Talking to lawyers in the Dominion Voting Systems billion dollar defamation lawsuit against Fox, Ryan said he warned News Corp chairman Rupert Murdoch about what Fox was doing to aide Trump’s so-called “Stop The Steal” campaign. Among other alleged enabling, Fox gave significant air time to election deniers like Rudy Giuliani.
Ryan said he told Murdoch and Murdoch’s son Lachlan, the Fox CEO, that “Fox News should not be spreading conspiracy theories.” (Murdoch the elder also testified, saying of the stolen election narrative: “I would have liked us to be stronger in denouncing it, in hindsight.”)
What prompted Ryan to speak out at that time, when Fox was shedding viewers to MAGA outlets like NewsMax which evidently had less compunction about spreading stolen election rumors?
Ryan answered with a technical definition for his motive, saying it was his fiduciary duty as a board member.
Q. You thought it was in Fox News’s interest to separate out these fringe claims of voter fraud, correct?
A. Yeah, that’s my fiduciary duty.
[Note: “Fiduciary duty is a requirement that a person in a position of trust, such as a real estate agent, broker, or executor, must act in good faith and honesty on behalf of a client. Fiduciary duty is a legal obligation of the highest degree for one party to act in another’s best interest.”]
Morning Shots: Paul Ryan, Fox News, and the Future of the GOP
— Charlie Sykes (@SykesCharlie) February 28, 2023
My conversation with the former speaker…https://t.co/BOPrJ7urJN
Anti-Trump establishment conservative Charlie Sykes interviewed Ryan and asked him about his role at Fox. Sykes sought to understand how the former Speaker could participate in what the network was doing. Below is Sykes’s question and Ryan’s surprising answer, in which Ryan says “I do have a responsibility.”

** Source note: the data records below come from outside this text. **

Definition task_body_nodes (t : task_tier) (fields : list (jsstr * usage_field)) : list node :=
  (if num_ltb num_zero (kt_constant t)
   then [num_node (kt_constant t) (num_to_string (kt_constant t))] else [])
  ++ map (fun e => usage_term_node e (price_or_zero (kt_unitPrices t) e.1)) fields.

(** The tree of a non-empty list of summands. *)
Definition infix_node (op : jsstr) (es : list node) : node :=
  match es with
  | [] => num_node num_zero []
  | e :: es => fold_left (NBinary 0 0 op) es e
  end.

Lemma infix_written d k op ts es :
  table_get PRECEDENCE op = Some k -> ts <> [] -> Forall2 (written (S d) (S k)) ts es -> k <= 6 ->
  written (S (S d)) k (join ([SPACE] ++ op ++ [SPACE]) ts) (infix_node op es).
Proof.
  intros Hop Hne H Hk. destruct H as [|t e ts es Ht Hts]; [done|]. simpl infix_node.
  apply written_infix; [done| |done].
  apply written_level with (S k); [|lia]. apply written_deeper with (S d); [done|lia].
Qed.

Section Reading.
Variable schema : usage_schema.

(** A priced field as the reader expects it. *)
Definition field_ok (e : jsstr * usage_field) (v : number) : Prop :=
  own schema e.1 = Some e.2 /\ is_number_field e.2 = true /\ num_leb num_zero v = true.

Lemma usage_term_read e v c ps terms :
  field_ok e v -> has_price ps e.1 = false ->
  task_terms (usage_term_node e v :: terms) schema c ps = task_terms terms schema c (ps ++ [(e.1, v)]).
Proof.
  intros (Hown & Hnum & Hv) Hp. cbn [task_terms].
  assert (Hlit : nonnegativePriceLiteral (usage_term_node e v) = None)
    by (unfold usage_term_node; by destruct (is_token_unit e.2)).
  assert (Hun : unscale (usage_term_node e v) = Some (is_token_unit e.2, product_node e.1 v))
    by (unfold usage_term_node; by destruct (is_token_unit e.2)).
  assert (Ht : task_term (product_node e.1 v) = Ok (Some (e.1, v))).
  { cbn [task_term product_node]. change (js "*" === "*") with true. cbv iota.
    change (usage_call (usage_node e.1)) with (@Ok exn _ (Some e.1)). cbv iota beta.
    cbn [nonnegativePriceLiteral num_node]. by rewrite Hv. }
  rewrite Hlit, Hun, Ht. cbv iota beta. rewrite Hown, Hp.
  assert (Hu : task_unit_ok (Some e.2) (is_token_unit e.2) = true).
  { revert Hnum. unfold is_number_field, task_unit_ok, is_token_unit.
    destruct (e.2) as [[[]|] [u|] en]; simpl; try done. intros ->. by destruct (u === "token"). }
  rewrite Hu. done.
Qed.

Sykes: “I understand the need to have another point of view, but if you are on the board of directors of a company that is pumping toxic sludge, racism, disinformation, and attacks on democracy, if you don’t stand up now, then when?… Do you have any responsibility?”
Ryan: “I do. I have a responsibility to offer my opinion and perspective and I do that, but I don’t go on TV and do it right. So I offer my perspective, my opinion, often. I’ll just leave it at that.”